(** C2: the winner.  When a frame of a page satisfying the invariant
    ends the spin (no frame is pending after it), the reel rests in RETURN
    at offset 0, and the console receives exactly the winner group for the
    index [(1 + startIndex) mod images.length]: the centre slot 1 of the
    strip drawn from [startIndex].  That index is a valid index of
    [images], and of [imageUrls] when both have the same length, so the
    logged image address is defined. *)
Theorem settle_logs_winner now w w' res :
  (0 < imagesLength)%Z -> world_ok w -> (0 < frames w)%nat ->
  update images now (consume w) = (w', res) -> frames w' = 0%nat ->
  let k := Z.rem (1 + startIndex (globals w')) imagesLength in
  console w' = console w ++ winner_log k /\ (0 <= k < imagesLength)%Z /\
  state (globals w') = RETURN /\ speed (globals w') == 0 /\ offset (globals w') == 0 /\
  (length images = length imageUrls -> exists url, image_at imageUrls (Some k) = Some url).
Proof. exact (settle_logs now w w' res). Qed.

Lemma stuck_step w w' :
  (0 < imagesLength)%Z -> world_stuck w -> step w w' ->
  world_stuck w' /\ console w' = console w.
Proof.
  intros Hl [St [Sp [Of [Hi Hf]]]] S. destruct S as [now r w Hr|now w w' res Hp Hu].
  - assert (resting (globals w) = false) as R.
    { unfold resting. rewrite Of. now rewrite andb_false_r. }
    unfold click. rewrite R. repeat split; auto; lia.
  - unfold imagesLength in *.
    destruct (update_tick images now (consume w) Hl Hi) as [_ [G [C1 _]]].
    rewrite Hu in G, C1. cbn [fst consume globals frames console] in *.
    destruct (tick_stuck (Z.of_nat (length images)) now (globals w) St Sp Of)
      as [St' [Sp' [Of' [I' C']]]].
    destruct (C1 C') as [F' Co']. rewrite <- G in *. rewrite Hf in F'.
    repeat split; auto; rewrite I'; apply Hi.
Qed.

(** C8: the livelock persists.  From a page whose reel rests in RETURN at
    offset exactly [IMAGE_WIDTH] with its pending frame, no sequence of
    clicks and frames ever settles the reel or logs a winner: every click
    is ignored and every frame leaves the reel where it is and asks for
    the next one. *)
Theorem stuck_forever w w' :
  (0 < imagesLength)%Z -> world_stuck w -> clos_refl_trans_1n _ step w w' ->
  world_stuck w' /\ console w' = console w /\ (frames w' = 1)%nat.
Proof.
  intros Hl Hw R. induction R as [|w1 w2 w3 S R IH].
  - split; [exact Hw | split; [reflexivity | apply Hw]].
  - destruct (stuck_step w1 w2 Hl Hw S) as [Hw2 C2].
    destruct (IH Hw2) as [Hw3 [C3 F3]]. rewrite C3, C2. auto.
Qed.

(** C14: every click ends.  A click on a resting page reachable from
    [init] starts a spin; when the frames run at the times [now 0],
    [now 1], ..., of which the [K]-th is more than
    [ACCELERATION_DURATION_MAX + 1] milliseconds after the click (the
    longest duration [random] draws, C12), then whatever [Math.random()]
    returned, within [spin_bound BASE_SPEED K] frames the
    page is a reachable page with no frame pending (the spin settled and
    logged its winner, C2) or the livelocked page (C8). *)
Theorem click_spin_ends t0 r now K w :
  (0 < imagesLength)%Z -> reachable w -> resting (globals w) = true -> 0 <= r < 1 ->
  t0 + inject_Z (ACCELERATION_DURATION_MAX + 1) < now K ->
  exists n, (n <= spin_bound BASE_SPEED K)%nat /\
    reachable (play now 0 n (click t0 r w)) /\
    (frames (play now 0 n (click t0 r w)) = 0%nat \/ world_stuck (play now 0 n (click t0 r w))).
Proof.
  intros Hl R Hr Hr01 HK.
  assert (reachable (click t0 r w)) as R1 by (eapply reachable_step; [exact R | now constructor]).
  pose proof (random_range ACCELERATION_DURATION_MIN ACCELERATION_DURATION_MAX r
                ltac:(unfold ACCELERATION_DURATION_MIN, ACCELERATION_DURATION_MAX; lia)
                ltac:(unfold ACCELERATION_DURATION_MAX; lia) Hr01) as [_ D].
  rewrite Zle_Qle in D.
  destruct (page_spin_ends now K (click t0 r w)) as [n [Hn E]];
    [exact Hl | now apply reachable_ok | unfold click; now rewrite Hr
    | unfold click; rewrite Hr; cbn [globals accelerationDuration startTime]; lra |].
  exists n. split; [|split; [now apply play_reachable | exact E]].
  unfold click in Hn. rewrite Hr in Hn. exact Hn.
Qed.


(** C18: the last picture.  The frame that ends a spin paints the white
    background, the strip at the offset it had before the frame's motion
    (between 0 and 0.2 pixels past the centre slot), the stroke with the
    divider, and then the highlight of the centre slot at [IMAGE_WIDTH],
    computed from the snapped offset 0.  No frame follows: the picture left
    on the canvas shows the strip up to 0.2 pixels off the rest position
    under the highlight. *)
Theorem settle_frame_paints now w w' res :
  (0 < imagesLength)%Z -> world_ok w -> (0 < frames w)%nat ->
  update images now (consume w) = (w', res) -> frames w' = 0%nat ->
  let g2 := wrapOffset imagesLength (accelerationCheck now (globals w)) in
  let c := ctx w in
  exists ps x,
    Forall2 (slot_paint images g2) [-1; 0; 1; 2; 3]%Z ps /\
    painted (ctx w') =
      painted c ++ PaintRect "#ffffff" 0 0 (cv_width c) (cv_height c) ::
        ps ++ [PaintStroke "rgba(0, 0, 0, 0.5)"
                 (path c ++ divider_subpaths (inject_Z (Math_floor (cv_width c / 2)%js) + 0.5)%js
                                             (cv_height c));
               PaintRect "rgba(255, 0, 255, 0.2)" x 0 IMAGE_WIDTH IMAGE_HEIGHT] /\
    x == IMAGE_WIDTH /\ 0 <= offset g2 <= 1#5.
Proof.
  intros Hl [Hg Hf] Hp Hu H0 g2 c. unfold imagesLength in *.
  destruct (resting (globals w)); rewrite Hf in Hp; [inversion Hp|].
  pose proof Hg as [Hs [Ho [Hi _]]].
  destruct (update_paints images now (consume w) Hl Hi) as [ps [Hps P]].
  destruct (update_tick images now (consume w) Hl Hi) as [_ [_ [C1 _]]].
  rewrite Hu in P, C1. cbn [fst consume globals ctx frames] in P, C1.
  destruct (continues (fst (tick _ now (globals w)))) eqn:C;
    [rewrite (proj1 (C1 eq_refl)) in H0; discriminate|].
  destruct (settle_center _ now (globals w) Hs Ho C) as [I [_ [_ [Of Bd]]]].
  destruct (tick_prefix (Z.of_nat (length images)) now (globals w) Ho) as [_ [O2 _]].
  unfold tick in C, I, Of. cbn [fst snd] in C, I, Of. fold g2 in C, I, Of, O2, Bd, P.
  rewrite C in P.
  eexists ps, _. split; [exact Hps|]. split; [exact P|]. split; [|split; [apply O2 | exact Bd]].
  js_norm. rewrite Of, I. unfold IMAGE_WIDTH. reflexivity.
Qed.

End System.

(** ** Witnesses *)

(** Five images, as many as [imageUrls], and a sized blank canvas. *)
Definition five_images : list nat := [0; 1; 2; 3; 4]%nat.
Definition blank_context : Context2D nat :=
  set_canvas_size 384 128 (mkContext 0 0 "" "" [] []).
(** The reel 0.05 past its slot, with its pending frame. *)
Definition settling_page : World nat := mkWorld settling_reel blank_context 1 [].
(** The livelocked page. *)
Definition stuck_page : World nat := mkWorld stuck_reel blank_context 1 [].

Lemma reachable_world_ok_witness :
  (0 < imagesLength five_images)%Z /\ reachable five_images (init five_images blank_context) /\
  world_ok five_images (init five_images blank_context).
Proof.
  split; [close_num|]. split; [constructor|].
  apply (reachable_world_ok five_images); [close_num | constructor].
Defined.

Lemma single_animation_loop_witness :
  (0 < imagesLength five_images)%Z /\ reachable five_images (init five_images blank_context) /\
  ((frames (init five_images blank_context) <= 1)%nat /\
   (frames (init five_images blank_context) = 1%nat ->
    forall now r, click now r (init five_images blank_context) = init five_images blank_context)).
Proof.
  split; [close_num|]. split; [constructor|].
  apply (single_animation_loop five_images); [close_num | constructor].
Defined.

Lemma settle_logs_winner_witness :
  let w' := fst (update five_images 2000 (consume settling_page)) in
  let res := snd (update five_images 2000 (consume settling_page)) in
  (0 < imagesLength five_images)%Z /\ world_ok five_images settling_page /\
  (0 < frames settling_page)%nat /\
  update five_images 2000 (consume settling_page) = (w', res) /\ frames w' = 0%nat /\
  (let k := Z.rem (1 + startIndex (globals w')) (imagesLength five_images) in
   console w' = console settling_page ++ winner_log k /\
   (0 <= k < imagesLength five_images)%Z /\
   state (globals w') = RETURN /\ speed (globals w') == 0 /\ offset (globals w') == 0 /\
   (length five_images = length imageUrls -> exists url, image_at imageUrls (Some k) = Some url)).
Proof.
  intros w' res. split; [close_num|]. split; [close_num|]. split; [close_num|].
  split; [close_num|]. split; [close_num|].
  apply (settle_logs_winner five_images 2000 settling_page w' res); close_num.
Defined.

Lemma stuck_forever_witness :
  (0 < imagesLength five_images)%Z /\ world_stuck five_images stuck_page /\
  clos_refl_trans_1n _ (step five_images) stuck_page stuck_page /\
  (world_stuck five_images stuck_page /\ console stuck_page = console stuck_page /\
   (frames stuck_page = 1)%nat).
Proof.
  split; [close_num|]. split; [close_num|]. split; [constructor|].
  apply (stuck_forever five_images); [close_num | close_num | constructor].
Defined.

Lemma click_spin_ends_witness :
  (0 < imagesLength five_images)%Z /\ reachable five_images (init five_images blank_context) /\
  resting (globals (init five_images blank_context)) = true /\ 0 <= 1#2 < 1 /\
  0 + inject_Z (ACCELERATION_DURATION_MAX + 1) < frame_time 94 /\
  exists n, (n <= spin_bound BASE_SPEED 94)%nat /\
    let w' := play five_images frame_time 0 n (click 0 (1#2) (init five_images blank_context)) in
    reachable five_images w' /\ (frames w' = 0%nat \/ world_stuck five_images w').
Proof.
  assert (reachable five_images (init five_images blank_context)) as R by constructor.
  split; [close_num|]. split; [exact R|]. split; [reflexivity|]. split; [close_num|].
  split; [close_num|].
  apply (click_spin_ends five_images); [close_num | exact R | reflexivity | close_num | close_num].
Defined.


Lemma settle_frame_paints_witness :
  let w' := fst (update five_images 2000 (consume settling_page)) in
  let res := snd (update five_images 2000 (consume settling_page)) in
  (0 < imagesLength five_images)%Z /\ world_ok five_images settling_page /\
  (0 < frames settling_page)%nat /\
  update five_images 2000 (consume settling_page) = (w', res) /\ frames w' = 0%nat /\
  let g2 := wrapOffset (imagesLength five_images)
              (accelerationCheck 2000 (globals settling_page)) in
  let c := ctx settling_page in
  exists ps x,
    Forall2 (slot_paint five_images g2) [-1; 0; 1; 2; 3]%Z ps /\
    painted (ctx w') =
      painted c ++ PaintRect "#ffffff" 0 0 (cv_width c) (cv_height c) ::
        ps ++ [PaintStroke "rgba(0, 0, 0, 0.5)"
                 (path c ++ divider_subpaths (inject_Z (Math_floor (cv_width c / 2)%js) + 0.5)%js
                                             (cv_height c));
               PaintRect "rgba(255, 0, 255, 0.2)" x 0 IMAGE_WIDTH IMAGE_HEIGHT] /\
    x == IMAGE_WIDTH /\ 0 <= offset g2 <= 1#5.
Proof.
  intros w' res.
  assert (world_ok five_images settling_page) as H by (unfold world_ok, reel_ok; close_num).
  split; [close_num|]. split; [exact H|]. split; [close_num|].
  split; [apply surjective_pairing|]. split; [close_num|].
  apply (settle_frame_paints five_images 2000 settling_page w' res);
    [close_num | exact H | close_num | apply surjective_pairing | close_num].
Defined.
+ + + + +
Instructions for the task:
Reproduce nothing but the lines from the line containing "Forall2 (slot_paint five_images" to the last line of the data, each exactly as written.

Output of the task:
    Forall2 (slot_paint five_images g2) [-1; 0; 1; 2; 3]%Z ps /\
    painted (ctx w') =
      painted c ++ PaintRect "#ffffff" 0 0 (cv_width c) (cv_height c) ::
        ps ++ [PaintStroke "rgba(0, 0, 0, 0.5)"
                 (path c ++ divider_subpaths (inject_Z (Math_floor (cv_width c / 2)%js) + 0.5)%js
                                             (cv_height c));
               PaintRect "rgba(255, 0, 255, 0.2)" x 0 IMAGE_WIDTH IMAGE_HEIGHT] /\
    x == IMAGE_WIDTH /\ 0 <= offset g2 <= 1#5.
Proof.
  intros w' res.
  assert (world_ok five_images settling_page) as H by (unfold world_ok, reel_ok; close_num).
  split; [close_num|]. split; [exact H|]. split; [close_num|].
  split; [apply surjective_pairing|]. split; [close_num|].
  apply (settle_frame_paints five_images 2000 settling_page w' res);
    [close_num | exact H | close_num | apply surjective_pairing | close_num].
Defined.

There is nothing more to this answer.